Penicillin saved untold lives

Antibiotic resistance isn’t a new phenomenon, exactly. Natural selection obviously plays a role in the development of antibiotic resistance; if a gene that confers antibiotic resistance occurs in 0.01 percent of the population of an infectious bacteria, and you treat for the illness, then those bacteria will survive and go on to infect others. Bacteria are also capable of transferring genes through their plasma, thus the resistant bacteria may pass their genetic good fortune on to others.

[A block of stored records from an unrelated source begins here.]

Lemma write_log_loop s p V lo hs k :
  log_ctx s p lo hs -> bcache s p ∅ V -> (forall b, dirty s b <-> b ∈ hs) ->
  (k <= length hs)%nat ->
  wp (for_all (seqZ 0 (Z.of_nat k)) write_log_one) (fun _ s' => in_log s p V lo hs k s') s.
Proof.
  intros Hc Hbc Hd. induction k as [|k IH]; intros Hk.
  { apply wp_ret. split.
    - apply quiet_refl.
    - eapply bcache_ext; [exact Hbc|]. intros b. unfold logged. zcases; try lia; done.
    - intros b. unfold logged. zcases; try lia; done.
    - done.
    - done. }
  apply wp_seqZ_S. eapply wp_mono; [apply IH; lia|]. intros [] s1 [Hq Hbc1 Hdk Hd1 Hw1].
  pose proof (log_ctx_quiet _ _ _ _ _ Hq Hc) as Hc1.
  assert (Hin : hs !!! k ∈ hs) by (apply lookup_in; lia).
  pose proof (lc_home _ _ _ _ Hc1 _ Hin) as [Hh Hout].
  pose proof (lc_area _ _ _ _ Hc1). pose proof (lc_len _ _ _ _ Hc1). change LOGSIZE with 30 in *.
  assert (Ha : lstart (log_of s1) + Z.of_nat k + 1 = lo + Z.of_nat k + 1)
    by (by rewrite (lc_start _ _ _ _ Hc1)).
  assert (Hb : lh_block (log_of s1) !!! Z.to_nat (Z.of_nat k) = hs !!! k)
    by (rewrite Nat2Z.id; apply (log_ctx_block _ _ _ _ _ Hc1); lia).
  apply (write_log_one_wp Hw _ s1 p (logged lo hs V V k)); rewrite ?Ha, ?Hb; try done.
  - apply Hc1.
  - apply Hc1.
  - lia.
  - lia.
  - split.
    + apply (room_count s1 p (logged lo hs V V k) hs); [done| |change NB with 30%nat; lia].
      intros b. by rewrite Hd1, Hd.
    + left. by rewrite Hd1, Hd.
  - intros s' St. pose proof (fun b => stored_block _ _ _ _ _ _ b St) as A3.
    destruct St as [A1 A2 A5 A4].
    assert (E : logged lo hs V V k (hs !!! k) = V (hs !!! k)) by (unfold logged; zcases; try lia; done).
    rewrite E in *. split.
    + by eapply quiet_trans.
    + eapply bcache_ext; [exact A2|]. intros b. apply logged_S.
    + intros b. rewrite A3, <- logged_S. unfold upd_blk. destruct (b =? _); [done|]. apply Hdk.
    + intros b. rewrite A4, Hd1. split; [by intros []|]. intros Hdb. split; [done|]. intros ->.
      apply Hd in Hdb. pose proof (lc_home _ _ _ _ Hc _ Hdb) as [_ Hdb']. change LOGSIZE with 30 in *. lia.
    + unfold log_writes. by rewrite reverse_seq_S, A5, Hw1.
Qed.

(** Entries up to [k] installed. *)
Record in_install (s : kst) (p : nat) (V : Z -> list Z) (lo : Z) (hs : list Z) (k : nat) (s' : kst)
    : Prop := {
  ii_quiet : quiet s s';
  ii_cache : bcache s' p ∅ (installed lo hs V V k);
  ii_disk : forall b, disk_block s' b = installed lo hs V (disk_block s) k b;
  ii_dirty : forall b, dirty s' b <-> dirty s b /\ b ∉ take k hs;
  ii_writes : disk (k_fs s') = home_writes lo hs V k ++ disk (k_fs s) }.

Some types of bacteria are more adaptable and respond more quickly to the evolutionary pressure of antibiotic use. Famously, multiple resistant strains of Staphyloccocus have evolved in the antibiotic age. In fact, Staph was the first bacteria to develop resistance. In 1947, only four years after penicillin began to be mass-produced, penicillin-resistant Staph had already made an appearance. Methicillin, a second-line antibiotic, was then used to treat Staph infections, but MRSA (methicillin-resistant Staphylococcus aureus) is now the most common drug-resistance bacterial infection in the United States, and acquiring MRSA is a real threat is many hospitals, especially for patients with compromised immune systems. New research suggests how Staph superstrains create their resistance, but there's still a long way to go to develop a cure.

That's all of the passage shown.